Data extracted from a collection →
▬▬▬▬▬▬▬▬▬▬

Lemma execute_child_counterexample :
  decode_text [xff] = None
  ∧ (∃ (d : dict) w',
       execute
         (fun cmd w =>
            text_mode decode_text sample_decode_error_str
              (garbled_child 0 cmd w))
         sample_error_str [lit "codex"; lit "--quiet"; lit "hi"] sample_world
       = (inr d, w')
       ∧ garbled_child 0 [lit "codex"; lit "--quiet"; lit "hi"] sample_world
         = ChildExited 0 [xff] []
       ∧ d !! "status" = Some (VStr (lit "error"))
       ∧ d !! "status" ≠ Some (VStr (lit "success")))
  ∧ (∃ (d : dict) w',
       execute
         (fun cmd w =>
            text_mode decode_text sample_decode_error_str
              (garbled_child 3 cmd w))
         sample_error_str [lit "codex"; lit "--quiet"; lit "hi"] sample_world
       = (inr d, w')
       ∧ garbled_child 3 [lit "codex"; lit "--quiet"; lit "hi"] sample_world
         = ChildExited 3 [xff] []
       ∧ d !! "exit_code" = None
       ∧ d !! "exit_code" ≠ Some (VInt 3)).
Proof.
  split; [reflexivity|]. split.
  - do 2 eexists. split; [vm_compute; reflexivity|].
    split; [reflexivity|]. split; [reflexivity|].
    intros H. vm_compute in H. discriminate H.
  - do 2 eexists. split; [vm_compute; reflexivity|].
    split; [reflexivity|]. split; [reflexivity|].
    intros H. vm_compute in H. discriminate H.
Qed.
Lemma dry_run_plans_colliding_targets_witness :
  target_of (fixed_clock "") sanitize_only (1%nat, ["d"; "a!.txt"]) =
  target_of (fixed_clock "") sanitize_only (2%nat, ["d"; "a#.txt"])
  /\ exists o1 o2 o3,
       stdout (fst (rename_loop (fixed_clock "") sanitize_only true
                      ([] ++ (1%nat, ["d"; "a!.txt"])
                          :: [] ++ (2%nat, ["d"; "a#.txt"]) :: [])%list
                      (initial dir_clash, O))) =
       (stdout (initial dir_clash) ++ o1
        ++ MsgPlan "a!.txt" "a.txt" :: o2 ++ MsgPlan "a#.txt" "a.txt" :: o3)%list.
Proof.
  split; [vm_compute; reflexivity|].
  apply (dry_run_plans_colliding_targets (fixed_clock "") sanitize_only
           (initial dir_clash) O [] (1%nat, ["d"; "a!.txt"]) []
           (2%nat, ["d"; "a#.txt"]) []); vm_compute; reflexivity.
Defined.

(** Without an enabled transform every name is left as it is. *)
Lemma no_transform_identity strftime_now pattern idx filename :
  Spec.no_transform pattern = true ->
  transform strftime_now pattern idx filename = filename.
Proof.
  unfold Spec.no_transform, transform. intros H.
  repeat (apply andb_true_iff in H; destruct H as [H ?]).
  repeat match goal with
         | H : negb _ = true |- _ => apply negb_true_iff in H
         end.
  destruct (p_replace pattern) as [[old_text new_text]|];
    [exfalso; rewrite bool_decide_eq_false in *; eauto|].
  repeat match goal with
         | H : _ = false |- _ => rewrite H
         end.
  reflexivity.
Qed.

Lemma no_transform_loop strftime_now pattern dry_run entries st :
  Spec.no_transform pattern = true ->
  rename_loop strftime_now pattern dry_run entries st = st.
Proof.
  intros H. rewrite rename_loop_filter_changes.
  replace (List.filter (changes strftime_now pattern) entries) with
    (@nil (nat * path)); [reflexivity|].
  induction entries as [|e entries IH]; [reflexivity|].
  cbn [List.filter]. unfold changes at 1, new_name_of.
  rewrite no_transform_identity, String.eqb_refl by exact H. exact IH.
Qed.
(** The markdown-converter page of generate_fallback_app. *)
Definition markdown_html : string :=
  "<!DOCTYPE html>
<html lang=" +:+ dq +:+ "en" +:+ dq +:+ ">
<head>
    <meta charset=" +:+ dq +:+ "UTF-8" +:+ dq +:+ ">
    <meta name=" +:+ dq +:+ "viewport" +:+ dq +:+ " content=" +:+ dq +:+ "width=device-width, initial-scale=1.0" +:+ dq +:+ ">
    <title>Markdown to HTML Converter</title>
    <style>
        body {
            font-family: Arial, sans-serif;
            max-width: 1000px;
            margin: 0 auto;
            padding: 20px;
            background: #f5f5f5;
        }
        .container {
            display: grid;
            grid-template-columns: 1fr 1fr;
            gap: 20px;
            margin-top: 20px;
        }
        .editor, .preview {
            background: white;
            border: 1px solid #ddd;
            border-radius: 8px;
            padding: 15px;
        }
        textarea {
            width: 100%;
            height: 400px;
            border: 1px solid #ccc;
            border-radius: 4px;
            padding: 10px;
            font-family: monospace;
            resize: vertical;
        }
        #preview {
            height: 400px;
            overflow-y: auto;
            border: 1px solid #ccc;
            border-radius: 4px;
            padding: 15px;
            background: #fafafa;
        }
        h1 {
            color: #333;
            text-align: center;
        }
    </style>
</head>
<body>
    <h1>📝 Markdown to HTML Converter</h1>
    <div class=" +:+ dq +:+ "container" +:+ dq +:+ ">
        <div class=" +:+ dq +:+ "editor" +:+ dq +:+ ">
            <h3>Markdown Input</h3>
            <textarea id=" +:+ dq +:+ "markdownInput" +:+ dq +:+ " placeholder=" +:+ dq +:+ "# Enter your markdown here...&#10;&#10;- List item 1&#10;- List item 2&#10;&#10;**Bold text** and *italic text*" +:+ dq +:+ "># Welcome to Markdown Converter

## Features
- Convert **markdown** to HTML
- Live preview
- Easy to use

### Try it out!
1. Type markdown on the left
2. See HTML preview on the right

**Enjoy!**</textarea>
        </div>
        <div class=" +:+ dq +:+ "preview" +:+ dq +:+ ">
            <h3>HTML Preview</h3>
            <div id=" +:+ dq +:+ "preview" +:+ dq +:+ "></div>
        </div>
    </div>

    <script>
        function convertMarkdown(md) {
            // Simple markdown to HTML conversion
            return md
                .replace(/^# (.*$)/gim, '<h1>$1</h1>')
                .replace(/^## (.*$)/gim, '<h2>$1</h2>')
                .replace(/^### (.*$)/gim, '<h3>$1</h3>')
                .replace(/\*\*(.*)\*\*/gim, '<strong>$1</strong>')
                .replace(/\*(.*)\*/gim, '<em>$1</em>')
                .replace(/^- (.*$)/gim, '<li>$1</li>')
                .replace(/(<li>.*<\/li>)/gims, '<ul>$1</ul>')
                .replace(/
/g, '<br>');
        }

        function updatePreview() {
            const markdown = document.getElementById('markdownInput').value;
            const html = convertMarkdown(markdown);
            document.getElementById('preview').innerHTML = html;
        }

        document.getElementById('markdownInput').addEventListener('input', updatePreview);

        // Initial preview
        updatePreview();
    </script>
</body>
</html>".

▬▬▬▬▬▬▬▬▬▬

REQUIREMENT →
Taking the lines above, repeat exactly those from the line that contains "[exfalso; rewrite bool_decide_eq_false" through the line that contains "intros H. rewrite", and both of those lines as well. Include nothing else.

YOUR RESPONSE →
    [exfalso; rewrite bool_decide_eq_false in *; eauto|].
  repeat match goal with
         | H : _ = false |- _ => rewrite H
         end.
  reflexivity.
Qed.

Lemma no_transform_loop strftime_now pattern dry_run entries st :
  Spec.no_transform pattern = true ->
  rename_loop strftime_now pattern dry_run entries st = st.
Proof.
  intros H. rewrite rename_loop_filter_changes.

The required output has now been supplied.